Strike Deadline Nears At Two NYC Hospitals; Governor Calls For Arbitration

By Steve Wishnia

With less than seven hours to go before the strike deadline of 6 a.m. on Monday, Jan. 9, more than 7,000 nurses at two of New York City’s largest private hospitals are still without a contract deal. But the New York State Nurses Association reached a last-minute tentative agreement Sunday night with two other hospitals, Mount Sinai Morningside and Mount Sinai West in Manhattan, and Gov. Kathy Hochul called for binding arbitration.

The union has not reached a deal with Montefiore Medical Center in the Bronx and Mount Sinai Hospital on the Upper East Side. Mount Sinai management, which walked out of talks on the night of Jan. 5, returned to the table on the afternoon of Jan. 8.

“There remain outstanding issues at Montefiore and Mount Sinai and I am now calling for binding arbitration so that all parties can swiftly reach a resolution,” Gov. Hochul said in a statement, adding that the state Department of Health would “continue to enforce staffing requirements under the law at these hospitals.”

Montefiore management said it has agreed with the governor’s request, adding that “We hope that NYSNA’s leadership accepts the Governor’s proposal and rescinds their strike threat.”
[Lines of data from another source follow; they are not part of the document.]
(* ===== verification/MdsFuseDemo.v ===== *)
(** A mount to run the theorems on.

    One client over an authority with a fresh store and an object store in
    memory, chunks of four bytes: a file is created, written and flushed;
    then it is unlinked while open, written and flushed again, over a
    connection that loses the answers to commits. *)
From S2P Require Import Prelude Bolt Chunk Manifest Store Pack MetaDB MetaSpec MetaRefine MetaTree.
From S2P Require Import MetaInv MetaThm Coherence RepoUtil Repo RepoRead RepoStore RepoThm RepoCoh RepoDemo.
From S2P Require Import MdsServer MdsClient MdsThm MdsCoh MdsFuse MdsFuseThm.

Local Existing Instance pad_hash.

Abbreviation demo_mount := (Mount (Server MapBolt.mapb) MemBackend.mem).

Definition mcfg : Config := mkConfig false [] 4 0.
Definition mtext (e : error) : bytes := [].
Definition mwait (d : Z) : M (Server MapBolt.mapb) unit := mret tt.
Abbreviation mrpc := (direct mtext mwait).

(** The address of the root's node. *)
Definition mroot : nat := 0.

Definition mboot : demo_mount :=
  mkMount (NewClient (str "h")) (NewServer (Open 1000 1000 0) Second false 0 (str "local") 5) ∅ demo_rand 0
    {[mroot := mkNode RootInode demo_rec zero_inode [] None]} ∅ 1.

(** [creat("a")], and six bytes written. *)
Definition mcreated : result (nat * nat * Attr) * demo_mount := mf_Create mcfg mtext sv_now mrpc mroot (str "a") 420 1000 1000 mboot.
Definition mhandle : nat := 1.
Definition mchild : nat := 2.
Definition mwritten : demo_mount := (wr_Write mhandle content_a 0 mcreated.2).2.
Definition mflush : result unit * demo_mount := wr_Flush mcfg mtext sv_now mrpc mhandle mwritten.

(** The file loses its name while it is open; three bytes are written. *)
Definition munlinked : demo_mount :=
  (wr_Write mhandle content_b 0 (mf_Unlink mcfg mtext sv_now mrpc mroot (str "a") mflush.2).2).2.

(** A connection that loses the answer to every commit, and one that loses
    every lookup. *)
Definition mlossy (q : request) : M (Client * Server MapBolt.mapb) (response q) := λ cs,
  match q with QCommit _ _ _ _ => (Err (ErrStatus codes_DeadlineExceeded []), (mrpc q cs).2) | _ => mrpc q cs end.
Definition mdeaf (q : request) : M (Client * Server MapBolt.mapb) (response q) := λ cs,
  match q with QLookup _ _ => (Err (ErrStatus codes_DeadlineExceeded []), cs) | _ => mrpc q cs end.
Definition mghost : result unit * demo_mount := wr_Flush mcfg mtext sv_now mlossy mhandle munlinked.
Definition mrisen : result unit * demo_mount := wr_Flush mcfg mtext sv_now mdeaf mhandle munlinked.

Definition mhd (m : demo_mount) : writeHandle :=
  default (mkHandle (mkSession zero_inode [] None 0 false 0 0 [] false false) None) (mt_handles m !! mhandle).

(** "xyzdef" is what the second flush stores. *)
Definition content_c : bytes := str "xyzdef".
Definition mstrings : list bytes :=
  [str "abcd"; str "ef"; str "xyzd"; EncodeBytes (manifest_of 4 content_a); EncodeBytes (manifest_of 4 content_c)].
Definition mK (b : bytes) : Prop := b ∈ mstrings.

Definition mount_check (m : demo_mount) : bool :=
  bool_decide (regionOf mcfg = sv_region (mt_world m)) && repo_check mstrings 6 (mount_repo mcfg (idle mcfg) m) && (mt_drawn m <=? 6)%nat.

Definition storable_check (content : bytes) : bool :=
  bool_decide (Forall (.∈ mstrings) (pieces_of 4 content))
  && bool_decide (EncodeBytes (manifest_of 4 content) ∈ mstrings)
  && (blen content <? 2 ^ 63) && (Z.of_nat (length (pieces_of 4 content)) <? 2 ^ 32).

(** A mount whose tables hold a file under its old name. *)
Definition mrenamed : result unit * demo_mount :=
  mf_Rename mcfg mtext sv_now mrpc mroot (str "a") (Some mchild) (Some mroot) (str "b") 0 mflush.2.

(** The handle is released, and the nameless file truncated. *)
Definition mtruncated : result Attr * demo_mount :=
  mf_Setattr mcfg mtext sv_now mrpc mchild (mkSetAttrIn None None None None None (Some 1))
    (wr_Release mcfg mtext sv_now mrpc mhandle munlinked).2.

Lemma mwait_quiet s : waits_quietly mwait s.
Proof. by intros _ id s1. Qed.

Lemma mount_check_sound (m : demo_mount) : mount_check m = true → mount_ok mcfg mwait mK 6 m.
Proof.
  unfold mount_check. rewrite !andb_true_iff, bool_decide_eq_true, Nat.leb_le.
  intros ((Hr & [Hi _]%repo_check_sound) & Hd). split; [done|apply mwait_quiet|done|done].
Qed.

Lemma mrpc_lossy : lossy mtext mwait mrpc.
Proof. split; [by left|done]. Qed.

Lemma mlossy_lossy : lossy mtext mwait mlossy.
Proof. split; [|done]. intros [] cs; cbn; try (by left). right. eexists. by right. Qed.

Lemma storable_check_sound (content : bytes) (m : demo_mount) : storable_check content = true → storable mK (mount_repo mcfg (idle mcfg) m) content.
Proof.
  unfold storable_check. rewrite !andb_true_iff, !bool_decide_eq_true, !Z.ltb_lt. intros (((Hp & Hm) & Hl) & Hn).
  split; [by cbn|done..].
Qed.

Lemma mount_universe : universe mK.
Proof. apply (universe_check mstrings). vm_cast_no_check (eq_refl true). Qed.

Lemma mwritten_ok : mount_ok mcfg mwait mK 6 mwritten.
Proof. apply mount_check_sound. vm_cast_no_check (eq_refl true). Qed.

Lemma mhd_at m : bool_decide (is_Some (mt_handles m !! mhandle)) = true → mt_handles m !! mhandle = Some (mhd m).
Proof. intros [hd E]%bool_decide_eq_true. unfold mhd. by rewrite E. Qed.

Lemma ran {S} (p : result unit * S) : is_ok p.1 = true → p = (Ok tt, p.2).
Proof. by destruct p as [[[]|e] s]. Qed.

(** The flush went through, so its file can be read. *)
Lemma mflush_readable : ∃ rec, readable (mount_repo mcfg (idle mcfg) mflush.2) rec [str "abcd"; str "ef"].
Proof.
  assert (mt_handles mwritten !! mhandle = Some (mhd mwritten)) as Hh by (apply mhd_at; vm_cast_no_check (eq_refl true)).
  assert (is_ok mflush.1 = true) as Hok by (vm_cast_no_check (eq_refl true)).
  destruct (wr_Flush_run mcfg mtext mwait mhandle (mhd mwritten) mwritten (Ok tt) mflush.2 Hh (ran mflush Hok))
    as (cres & m1 & Hc & Hres & E).
  destruct cres as [[]|e]; [|discriminate Hres].
  assert ((mt_drawn mflush.2 <=? 6)%nat = true) as HN by (vm_cast_no_check (eq_refl true)).
  assert (se_dirty (hd_sess (mhd mwritten)) = true) as Hd by (vm_cast_no_check (eq_refl true)).
  assert (bool_decide (pieces_of 4 (se_buf (hd_sess (mhd mwritten))) = [str "abcd"; str "ef"]) = true) as Hp
    by (vm_cast_no_check (eq_refl true)).
  assert (storable_check (se_buf (hd_sess (mhd mwritten))) = true) as Hst by (vm_cast_no_check (eq_refl true)).
  apply bool_decide_eq_true in Hp. apply Nat.leb_le in HN. rewrite E in HN |- *.
  destruct (se_commit_ok mcfg mtext mwait mK 6 _ _ _ _ mount_universe mwritten_ok Hd (storable_check_sound _ _ Hst) Hc HN)
    as (_ & _ & _ & _ & id & rec & _ & Hr & _).
  exists rec. rewrite <- Hp. exact Hr.
Qed.

(** * Witnesses *)

Lemma flush_then_read_witness :
  ∃ id rec, getInodeTx id (sv_db (mt_world mflush.2)) = Ok rec ∧
    mf_slurp mrpc rec mflush.2 = (Ok content_a, mflush.2).
Proof.
  assert (bool_decide (se_buf (hd_sess (mhd mwritten)) = content_a) = true) as Hb by (vm_cast_no_check (eq_refl true)).
  apply bool_decide_eq_true in Hb.
  assert (mflush = (Ok tt, mflush.2)) as Hrun by (apply ran; vm_cast_no_check (eq_refl true)).
  assert ((mt_drawn mflush.2 <=? 6)%nat = true) as HN by (vm_cast_no_check (eq_refl true)).
  assert (storable mK (mount_repo mcfg (idle mcfg) mwritten) (se_buf (hd_sess (mhd mwritten)))) as Hst.
  { rewrite Hb. apply storable_check_sound. vm_cast_no_check (eq_refl true). }
  destruct (flush_then_read mcfg mtext mwait mrpc mrpc_lossy mK 6 mhandle (mhd mwritten) mwritten mflush.2 mount_universe mwritten_ok)
    as (_ & _ & (id & rec & Hid & Hr & _) & _).
  - apply mhd_at. vm_cast_no_check (eq_refl true).
  - vm_cast_no_check (eq_refl true).
  - exact Hst.
  - exact Hrun.
  - by apply Nat.leb_le.
  - rewrite Hb in Hr. exists id, rec. split; [exact Hid|exact Hr].
Defined.

Lemma unlinked_not_resurrected_witness :
  is_ok mghost.1 = false ∧ fs_names (view (sv_db (mt_world mghost.2))) = fs_names (view (sv_db (mt_world munlinked))).
Proof.
  assert (negb (is_ok mghost.1) = true) as Hok by (vm_cast_no_check (eq_refl true)).
  apply negb_true_iff in Hok. split; [exact Hok|].
  assert (bool_decide (detached_from munlinked (hd_sess (mhd munlinked)) = Some id_a) = true) as Hd
    by (vm_cast_no_check (eq_refl true)).
  apply bool_decide_eq_true in Hd.
  apply (unlinked_not_resurrected mcfg mtext mwait mlossy mlossy_lossy mhandle (mhd munlinked) id_a munlinked mghost.1 mghost.2).
  - apply mwait_quiet.
  - apply mhd_at. vm_cast_no_check (eq_refl true).
  - exact Hd.
  - apply surjective_pairing.
Defined.

(** When the lookup fails the name comes back, bound to a new file. *)
Lemma lost_lookup_resurrects :
  is_ok mrisen.1 = true ∧ is_ok (lookupTx RootInode (str "a") (sv_db (mt_world munlinked))) = false ∧
  is_ok (lookupTx RootInode (str "a") (sv_db (mt_world mrisen.2))) = true.
Proof.
  assert (is_ok mrisen.1 && negb (is_ok (lookupTx RootInode (str "a") (sv_db (mt_world munlinked))))
    && is_ok (lookupTx RootInode (str "a") (sv_db (mt_world mrisen.2))) = true) as E by (vm_cast_no_check (eq_refl true)).
  apply andb_true_iff in E as [[E1 E2]%andb_true_iff E3]. apply negb_true_iff in E2.
  exact (conj E1 (conj E2 E3)).
Qed.

Lemma rename_moves_open_file_witness :
  is_ok mrenamed.1 = true ∧
  se_target (hd_sess (mhd mwritten)) mrenamed.2 = (Ok (RootInode, str "b"), mrenamed.2).
Proof.
  assert (is_ok mrenamed.1 = true) as Hok by (vm_cast_no_check (eq_refl true)). split; [exact Hok|].
  assert (match mt_nodes mflush.2 !! mroot with Some nd => bool_decide (nd_ino nd = RootInode) | None => false end = true)
    as Hn by (vm_cast_no_check (eq_refl true)).
  destruct (mt_nodes mflush.2 !! mroot) as [dst|] eqn:Hdst; [|discriminate Hn].
  apply bool_decide_eq_true in Hn. rewrite <- Hn.
  pose proof (rename_moves_open_file mcfg mtext sv_now mrpc mroot (str "a") mchild mroot (str "b") mflush.2 mrenamed.2 dst
    ltac:(discriminate) Hdst (ran mrenamed Hok) (hd_sess (mhd mwritten))) as Hmove.
  assert (bool_decide (se_node (hd_sess (mhd mwritten)) = Some mchild) = true) as Hs by (vm_cast_no_check (eq_refl true)).
  apply bool_decide_eq_true in Hs. rewrite Hs in Hmove. exact Hmove.
Defined.

Lemma read_only_refuses_witness :
  run_mop (mkConfig true [] 4 0) mtext sv_now mrpc mroot (MUnlink (str "a")) mflush.2 = (Err (SysErrno EROFS), mflush.2).
Proof.
  exact (read_only_refuses (mkConfig true [] 4 0) mtext sv_now mrpc mroot (MUnlink (str "a")) mflush.2 eq_refl).
Defined.

Lemma mount_reads_content_witness :
  ∃ rec fr fr', newReader rec mflush.2 = (Ok fr, mflush.2) ∧
    fh_Read mtext mrpc 3 2 (fr, mflush.2) = (Ok (str "cde"), (fr', mflush.2)).
Proof.
  destruct mflush_readable as [rec Hr].
  destruct (mount_reads_content mcfg mtext mwait rec [str "abcd"; str "ef"] mflush.2 Hr) as [(fr & Hnew & Hok) Hread].
  destruct (Hread fr 3%nat 2 Hok ltac:(lia)) as (fr' & E & _).
  exists rec, fr, fr'. split; [exact Hnew|]. exact E.
Defined.

(** Truncating a file that has lost its name brings the name back: the session
    [Setattr] makes for it has no node, so its commit does not look whether
    the name still leads to the inode. *)
Lemma truncate_brings_back :
  lookupTx RootInode (str "a") (sv_db (mt_world munlinked)) = Err ErrNotFound ∧
  is_ok mtruncated.1 = true ∧ is_ok (lookupTx RootInode (str "a") (sv_db (mt_world mtruncated.2))) = true.
Proof.
  assert (is_ok (lookupTx RootInode (str "a") (sv_db (mt_world munlinked))) = false) as Hn by (vm_cast_no_check (eq_refl false)).
  split; [|split; vm_cast_no_check (eq_refl true)]. revert Hn. unfold lookupTx. by destruct (bk_get _ _).
Qed.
“We welcome the Governor’s support in fighting for fair contracts that protect our patients, and we will not give up on our fight to ensure that our patients have enough nurses at the bedside,” NYSNA responded. “Gov. Hochul should listen to frontline COVID nurse heroes and respect our federally protected labor and collective bargaining rights. Nurses don’t want to strike. Bosses have pushed us to strike by refusing to seriously consider our proposals to address the desperate crisis of unsafe staffing that harms our patients.”

“Our number-one issue is the crisis of staffing,” NYSNA President Nancy Hagans told an online press conference on the morning of Jan. 8. “It is the issue that our employers have ignored, made excuses about, and fought against us on. Our bosses created the understaffing crisis by failing to hire and retain enough nurses.”

Mount Sinai, she said, has over 500 vacancies, so “in the neonatal ICU, nurses are regularly forced to take on three sick babies to care for, when the standard is one-to-one or one-to-two.” Montefiore, she continued, has 760 nursing vacancies, and “too often” emergency-room nurses are responsible for 20 patients, when the standard is three.

Montefiore currently has about 3,500 nurses on staff and Mount Sinai has 3,625, according to NYSNA.

The union has now reached tentative contract agreements with seven of the nine hospitals where strikes had been authorized for Jan. 9. Nurses at NewYork-Presbyterian in Manhattan and Maimonides in Brooklyn have ratified them, and results have not yet been reported from BronxCare, Flushing in Queens, and Richmond University Medical Center in Staten Island.

Those deals, the union said, include significant improvements to staffing. They will also give raises of 7% in the first year, 6% in the second, and 5% in the third, compounding to a total of 19.1%, and “preserve health care and other benefits.”

At NewYork-Presbyterian, the vote, announced Jan. 7, was relatively narrow, with 57% of the nurses in favor. The hospital has almost 4,000 nurses.

Mount Sinai says it offered NYSNA the same deal that NewYork-Presbyterian got, but the union demanded a bigger pay increase.

“Mount Sinai is dismayed by NYSNA’s reckless actions,” management said in a statement. “The union is jeopardizing patients’ care, and it’s forcing valued Mount Sinai nurses to sacrifice their dedication to patient care and their own livelihoods. We have offered a 19.1% compounded pay raise over three years, which is the same offer other hospital systems in the city have made. Still, NYSNA refuses to back off its plan to strike on Monday, even though it has called off planned strikes at other New York City hospitals. It’s not reasonable for NYSNA to ask for a significant wage increase above and beyond these other sites.”

Hagans said on Jan. 6 that the main issue was safe staffing, and “until we have proper staff ratios at Mount Sinai, we can't reach an agreement.”

The Mount Sinai Health System chain operates seven hospitals in the city and one in Nassau County, and has more than 43,000 employees.

NYSNA nurses’ contracts also expired Dec. 31 at four other hospitals, all in Brooklyn. They reached a tentative agreement at Brooklyn Hospital Center Jan. 6. Nurses at Wyckoff Heights Medical Center have delivered a 10-day notice that they would go on strike Jan. 17; talks are scheduled to resume Jan. 9. Bargaining is still in progress at Interfaith Medical Center and Kingsbrook Jewish Medical Center, the union said.

“The pandemic really exposed how short-staffed we’ve been,” Hagans said Jan. 7, and the hospitals didn’t replace nurses who left, which “made it worse.”

She lashed into management for paying executives seven-figure salaries and spending an unknown amount hiring temporary nurses to work during a strike.

“They should use those resources and that amount of money to improve staffing and hire more nurses,” she said.